Negli anni non avevano avuto figli e la moglie rattristata da questo si era stretta sempre più al marito chiedendo compagnia e legandolo a un ininterrotto filo di discorsi, progetti, opinioni su tutto e decidendo anche che tipo di cravatta o che pantaloni dovesse mettersi al mattino. Prima di uscire preparava a lui i vestiti da mettersi, la colazione e il pranzo e si aspettava di sentirlo al telefono molte volte al giorno per avere notizie del suo lavoro. La casa era pulita come uno specchio e ogni cosa aveva un certo ordine che lei decideva e che non doveva essere interrotto da nessuno.

Il marito per molti anni aveva accettato una situazione che gli stava un poco stretta anche perché questa ininterrotta vicinanza mentale non era accompagnata da una intimità sessuale da lui ritenuta insoddisfacente. La moglie durante i rari rapporti sessuali si dimostrava del tutto disinteressata e passiva e a volte nel bel mezzo di un rapporto cominciava a parlare di lavare le tende o dell’ultimo libro interessante che aveva letto.

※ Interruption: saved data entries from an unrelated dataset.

(* ===== verification/Mpi.v ===== *)
(** * Multi-precision integers: objects, memory, conversions

    The first half of external_libs/mbedTLS/library/bignum.c: the type [mbedtls_mpi], the functions that
    allocate, copy and set it, access to bits, and the conversion from and to big-endian bytes.  A 64-bit
    build: a limb ([mbedtls_mpi_uint]) is an integer below 2^64.  The functions take pointers to integers
    that may be the same, so the integers live in a store; [calloc] may fail at any call. *)

From stdpp Require Import functions.
From S2P Require Import Prelude.

(** ** The store *)

(** [n] is the length of [mpi_p]; [p] is NULL when it is empty. *)
Record mbedtls_mpi := mkMpi { mpi_s : Z; mpi_p : list Z }.

(** The integers by their addresses, the next address for a local variable, and the answers of the next
    calls of [calloc]: [false] is NULL; when the list is used up every call succeeds. *)
Record bn := mkBn { bn_obj : nat -> mbedtls_mpi; bn_next : nat; bn_calloc : list bool }.

Definition set_obj (f : nat -> mbedtls_mpi) (s : bn) : bn := mkBn f (bn_next s) (bn_calloc s).
Definition set_next (n : nat) (s : bn) : bn := mkBn (bn_obj s) n (bn_calloc s).

Definition mpi_at (X : nat) : M bn mbedtls_mpi := gets (fun s => bn_obj s X).
Definition assign (X : nat) (m : mbedtls_mpi) : M bn unit :=
  modify (fun s => set_obj (<[X := m]> (bn_obj s)) s).
Definition set_s (X : nat) (z : Z) : M bn unit := do! m := mpi_at X in assign X (mkMpi z (mpi_p m)).
Definition set_p (X : nat) (p : list Z) : M bn unit := do! m := mpi_at X in assign X (mkMpi (mpi_s m) p).

(** [X->n], [X->p[i]] and [X->p[i] = v] *)
Definition size_of (X : nat) : M bn Z := do! m := mpi_at X in ret (zlen (mpi_p m)).
Definition limb (X : nat) (i : Z) : M bn Z := do! m := mpi_at X in lift (aload (mpi_p m) i).
Definition set_limb (X : nat) (i v : Z) : M bn unit :=
  do! m := mpi_at X in do! p := lift (astore (mpi_p m) i v) in set_p X p.

(** A local variable of type [mbedtls_mpi]. *)
Definition local_mpi {A : Type} (k : nat -> M bn A) : M bn A :=
  do! T := gets bn_next in
  run! modify (set_next (S T)) in
  do! r := k T in
  run! modify (set_next T) in
  ret r.

Definition mbedtls_calloc : M bn bool := fun s =>
  match bn_calloc s with
  | [] => Done (true, s)
  | b :: l => Done (b, mkBn (bn_obj s) (bn_next s) l)
  end.

Definition MBEDTLS_ERR_MPI_BAD_INPUT_DATA : Z := -4.
Definition MBEDTLS_ERR_MPI_BUFFER_TOO_SMALL : Z := -8.
Definition MBEDTLS_ERR_MPI_NEGATIVE_VALUE : Z := -10.
Definition MBEDTLS_ERR_MPI_DIVISION_BY_ZERO : Z := -12.
Definition MBEDTLS_ERR_MPI_ALLOC_FAILED : Z := -16.
Definition MBEDTLS_MPI_MAX_LIMBS : Z := 10000.
Definition ciL : Z := 8.
Definition biL : Z := 64.
Definition BITS_TO_LIMBS (i : Z) : Z := i / biL + (if i mod biL =? 0 then 0 else 1).
Definition CHARS_TO_LIMBS (i : Z) : Z := i / ciL + (if i mod ciL =? 0 then 0 else 1).

(** [MBEDTLS_MPI_CHK(f)]: a code other than 0 goes to [cleanup] and is returned there. *)
Notation "'chk!' f 'in' k" := (bind f (fun r => if r =? 0 then k else ret r))
  (at level 10, f at level 100, k at level 200) : c_scope.

(** ** Operations *)

Definition mbedtls_mpi_init (X : nat) : M bn unit := assign X (mkMpi 1 []).
Definition mbedtls_mpi_free (X : nat) : M bn unit := assign X (mkMpi 1 []).

Definition mbedtls_mpi_grow (X : nat) (nblimbs : Z) : M bn Z :=
  if MBEDTLS_MPI_MAX_LIMBS <? nblimbs then ret MBEDTLS_ERR_MPI_ALLOC_FAILED
  else
    do! m := mpi_at X in
    if zlen (mpi_p m) <? nblimbs then
      do! ok := mbedtls_calloc in
      if negb ok then ret MBEDTLS_ERR_MPI_ALLOC_FAILED
      else
        do! p := lift (store (replicate (Z.to_nat nblimbs) 0) 0 (mpi_p m)) in
        run! set_p X p in
        ret 0
    else ret 0.

(** [for( i = n - 1; i > 0; i-- ) if( p[i] != 0 ) break;] *)
Fixpoint last_limb (n : nat) (p : list Z) : outcome Z :=
  match n with
  | O => Done 0
  | S O => Done 0
  | S n =>
      let! x := aload p (Z.of_nat n) in
      if x =? 0 then last_limb n p else Done (Z.of_nat n)
  end.

(** [for( i = n; i > 0; i-- ) if( p[i - 1] != 0 ) break;] *)
Fixpoint top_limb (n : nat) (p : list Z) : outcome Z :=
  match n with
  | O => Done 0
  | S n' =>
      let! x := aload p (Z.of_nat n') in
      if x =? 0 then top_limb n' p else Done (Z.of_nat n)
  end.

Definition mbedtls_mpi_shrink (X : nat) (nblimbs : Z) : M bn Z :=
  do! m := mpi_at X in
  if zlen (mpi_p m) <=? nblimbs then mbedtls_mpi_grow X nblimbs
  else
    do! i := lift (last_limb (length (mpi_p m)) (mpi_p m)) in
    let i := i + 1 in
    let i := if i <? nblimbs then nblimbs else i in
    do! ok := mbedtls_calloc in
    if negb ok then ret MBEDTLS_ERR_MPI_ALLOC_FAILED
    else
      do! d := lift (load_list (mpi_p m) 0 i) in
      do! p := lift (store (replicate (Z.to_nat i) 0) 0 d) in
      run! set_p X p in
      ret 0.

Definition mbedtls_mpi_copy (X Y : nat) : M bn Z :=
  if Nat.eqb X Y then ret 0
  else
    do! y := mpi_at Y in
    match mpi_p y with
    | [] => run! mbedtls_mpi_free X in ret 0
    | _ =>
        do! i := lift (last_limb (length (mpi_p y)) (mpi_p y)) in
        let i := i + 1 in
        run! set_s X (mpi_s y) in
        chk! mbedtls_mpi_grow X i in
        do! n := size_of X in
        do! d := lift (load_list (mpi_p y) 0 i) in
        do! p := lift (store (replicate (Z.to_nat n) 0) 0 d) in
        run! set_p X p in
        ret 0
    end.

Definition mbedtls_mpi_swap (X Y : nat) : M bn unit :=
  do! T := mpi_at X in
  do! y := mpi_at Y in
  run! assign X y in
  assign Y T.

(** [assign = (assign | (unsigned char)-assign) >> 7] *)
Definition as_bit (b : Z) : Z := Z.shiftr (Z.lor b (u8 (- b))) 7.

Definition mbedtls_mpi_safe_cond_assign (X Y : nat) (flag : Z) : M bn Z :=
  let flag := as_bit flag in
  do! n := size_of Y in
  chk! mbedtls_mpi_grow X n in
  do! x := mpi_at X in
  do! y := mpi_at Y in
  run! set_s X (mpi_s x * (1 - flag) + mpi_s y * flag) in
  run! mfor (Z.to_nat n) 0 (fun i _ =>
    do! a := limb X i in
    do! b := limb Y i in
    set_limb X i (u64 (a * u64 (1 - flag) + b * flag))) tt in
  do! m := size_of X in
  run! mfor (Z.to_nat (m - n)) n (fun i _ =>
    do! a := limb X i in
    set_limb X i (u64 (a * u64 (1 - flag)))) tt in
  ret 0.

Definition mbedtls_mpi_safe_cond_swap (X Y : nat) (flag : Z) : M bn Z :=
  if Nat.eqb X Y then ret 0
  else
    let flag := as_bit flag in
    do! n := size_of Y in
    chk! mbedtls_mpi_grow X n in
    do! n := size_of X in
    chk! mbedtls_mpi_grow Y n in
    do! x := mpi_at X in
    do! y := mpi_at Y in
    run! set_s X (mpi_s x * (1 - flag) + mpi_s y * flag) in
    run! set_s Y (mpi_s y * (1 - flag) + mpi_s x * flag) in
    do! n := size_of X in
    run! mfor (Z.to_nat n) 0 (fun i _ =>
      do! tmp := limb X i in
      do! b := limb Y i in
      run! set_limb X i (u64 (tmp * u64 (1 - flag) + b * flag)) in
      do! b := limb Y i in
      set_limb Y i (u64 (b * u64 (1 - flag) + tmp * flag))) tt in
    ret 0.

(** The parameter is a signed 64-bit integer; its absolute value as a limb.  (For -2^63 the negation
    overflows in C; the theorems leave this value out.) *)
Definition sint_abs (z : Z) : Z := u64 (if z <? 0 then - z else z).
Definition sint_sign (z : Z) : Z := if z <? 0 then -1 else 1.

Definition mbedtls_mpi_lset (X : nat) (z : Z) : M bn Z :=
  chk! mbedtls_mpi_grow X 1 in
  do! n := size_of X in
  run! set_p X (replicate (Z.to_nat n) 0) in
  run! set_limb X 0 (sint_abs z) in
  run! set_s X (sint_sign z) in
  ret 0.

Definition mbedtls_mpi_get_bit (X : nat) (pos : Z) : M bn Z :=
  do! n := size_of X in
  if n * biL <=? pos then ret 0
  else
    do! x := limb X (pos / biL) in
    ret (Z.land (Z.shiftr x (pos mod biL)) 1).

Definition mbedtls_mpi_set_bit (X : nat) (pos val : Z) : M bn Z :=
  let off := pos / biL in
  let idx := pos mod biL in
  if negb (val =? 0) && negb (val =? 1) then ret MBEDTLS_ERR_MPI_BAD_INPUT_DATA
  else
    do! n := size_of X in
    if (n * biL <=? pos) && (val =? 0) then ret 0
    else
      chk! (if n * biL <=? pos then mbedtls_mpi_grow X (off + 1) else ret 0) in
      do! x := limb X off in
      run! set_limb X off (Z.land x (u64 (Z.lnot (u64 (Z.shiftl 1 idx))))) in
      do! x := limb X off in
      run! set_limb X off (Z.lor x (u64 (Z.shiftl val idx))) in
      ret 0.

(** The inner loop of [mbedtls_mpi_lsb]: the first set bit of a limb from bit [j] on. *)
Fixpoint lsb_limb (n : nat) (x j : Z) : option Z :=
  match n with
  | O => None
  | S n => if Z.land (Z.shiftr x j) 1 =? 0 then lsb_limb n x (j + 1) else Some j
  end.

Fixpoint lsb_from (p : list Z) (count : Z) : Z :=
  match p with
  | [] => 0
  | x :: p =>
      match lsb_limb (Z.to_nat biL) x 0 with
      | Some j => count + j
      | None => lsb_from p (count + biL)
      end
  end.

Definition mbedtls_mpi_lsb (X : nat) : M bn Z := do! m := mpi_at X in ret (lsb_from (mpi_p m) 0).

Fixpoint clz_from (n : nat) (x mask j : Z) : Z :=
  match n with
  | O => j
  | S n => if Z.land x mask =? 0 then clz_from n x (Z.shiftr mask 1) (j + 1) else j
  end.
Definition mbedtls_clz (x : Z) : Z := clz_from (Z.to_nat biL) x (Z.shiftl 1 (biL - 1)) 0.

Definition mbedtls_mpi_bitlen (X : nat) : M bn Z :=
  do! m := mpi_at X in
  match mpi_p m with
  | [] => ret 0
  | _ =>
      do! i := lift (last_limb (length (mpi_p m)) (mpi_p m)) in
      do! x := limb X i in
      ret (i * biL + (biL - mbedtls_clz x))
  end.

Definition mbedtls_mpi_size (X : nat) : M bn Z :=
  do! b := mbedtls_mpi_bitlen X in ret (Z.shiftr (b + 7) 3).

(** [for( n = 0; n < buflen; n++ ) if( buf[n] != 0 ) break;] *)
Fixpoint leading_zeros (k : nat) (buf : bytes) (n : Z) : outcome Z :=
  match k with
  | O => Done n
  | S k =>
      let! b := load buf n in
      if b =? 0 then leading_zeros k buf (n + 1) else Done n
  end.

Definition mbedtls_mpi_read_binary (X : nat) (buf : bytes) (buflen : Z) : M bn Z :=
  do! n := lift (leading_zeros (Z.to_nat buflen) buf 0) in
  chk! mbedtls_mpi_grow X (CHARS_TO_LIMBS (buflen - n)) in
  chk! mbedtls_mpi_lset X 0 in
  run! mfor (Z.to_nat (buflen - n)) 0 (fun j _ =>
    do! b := lift (load buf (buflen - j - 1)) in
    do! x := limb X (j / ciL) in
    set_limb X (j / ciL) (Z.lor x (u64 (Z.shiftl b (Z.shiftl (j mod ciL) 3))))) tt in
  ret 0.

Definition mbedtls_mpi_write_binary (X : nat) (buf : bytes) (buflen : Z) : M bn (Z * bytes) :=
  do! n := mbedtls_mpi_size X in
  if buflen <? n then ret (MBEDTLS_ERR_MPI_BUFFER_TOO_SMALL, buf)
  else
    do! buf := lift (store buf 0 (replicate (Z.to_nat buflen) 0)) in
    do! buf := mfor (Z.to_nat n) 0 (fun j buf =>
      do! x := limb X (j / ciL) in
      lift (store buf (buflen - 1 - j) [u8 (Z.shiftr x (Z.shiftl (j mod ciL) 3))])) buf in
    ret (0, buf).

(** ** Values *)

Definition base : Z := 18446744073709551616.
Definition limb_ok (x : Z) : Prop := 0 <= x < base.

Fixpoint limbs (p : list Z) : Z :=
  match p with [] => 0 | x :: p => x + base * limbs p end.

Lemma base_pow n : base ^ n = 2 ^ (64 * n) \/ n < 0.
Proof. destruct (decide (n < 0)); [by right|left]. change base with (2 ^ 64). rewrite Z.pow_mul_r by lia. done. Qed.

Lemma base_pow_pos n : 0 <= n -> 0 < base ^ n.
Proof. intros. by apply Z.pow_pos_nonneg. Qed.

Lemma base_pow_succ n : 0 <= n -> base ^ (n + 1) = base * base ^ n.
Proof. intros. rewrite Z.pow_add_r, Z.pow_1_r by lia. lia. Qed.

Lemma limbs_app p q : limbs (p ++ q) = limbs p + base ^ zlen p * limbs q.
Proof.
  induction p as [|x p IH]; cbn [limbs app].
  - change (base ^ zlen []) with 1. lia.
  - rewrite IH, zlen_cons, (Z.add_comm 1 (zlen p)), base_pow_succ by apply zlen_nonneg. ring.
Qed.

Lemma limbs_bound p : Forall limb_ok p -> 0 <= limbs p < base ^ zlen p.
Proof.
  induction 1 as [|x p Hx _ IH]; cbn [limbs].
  - change (base ^ zlen []) with 1. lia.
  - rewrite zlen_cons, (Z.add_comm 1), base_pow_succ by apply zlen_nonneg. unfold limb_ok, base in *. nia.
Qed.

La situazione si sarebbe potuta forse sviluppare in modo sereno e non interrompersi se il marito non fosse stato spedito all’estero a fare un periodo di lavoro. L’uscita da casa aveva reso la moglie molto depressa e passiva, mentre lui si sentiva molto galvanizzato da un nuovo ambiente sentendosi per la prima volta più libero. La moglie non si era resa conto di nulla, anche se i ritorni a casa si facevano più radi e la comunicazione telefonica, per questioni di linea, maggiormente difficoltosa e rara. Un giorno, durante un ritorno in cui il marito si faceva scontroso e stanco e poco vicino a lei, aveva cercato nel portafoglio con lo scopo di vedere se trovava lo stesso ordine e gli stessi oggetti così come lei li metteva. Era rimasta senza fiato vedendo una foto del marito abbracciato a una signora alta ed elegante che lo baciava con passione. Alla richiesta di un chiarimento il marito aveva confessato il tradimento ma lo aveva giustificato come una dolorosa necessità dovuta al suo esagerato controllo e alle sue esigenze di vicinanza esagerate. “Non ti amo da almeno 10 anni” così era stata la sua risposta e “non voglio in nessun modo rimanere con te neanche un minuto di più”.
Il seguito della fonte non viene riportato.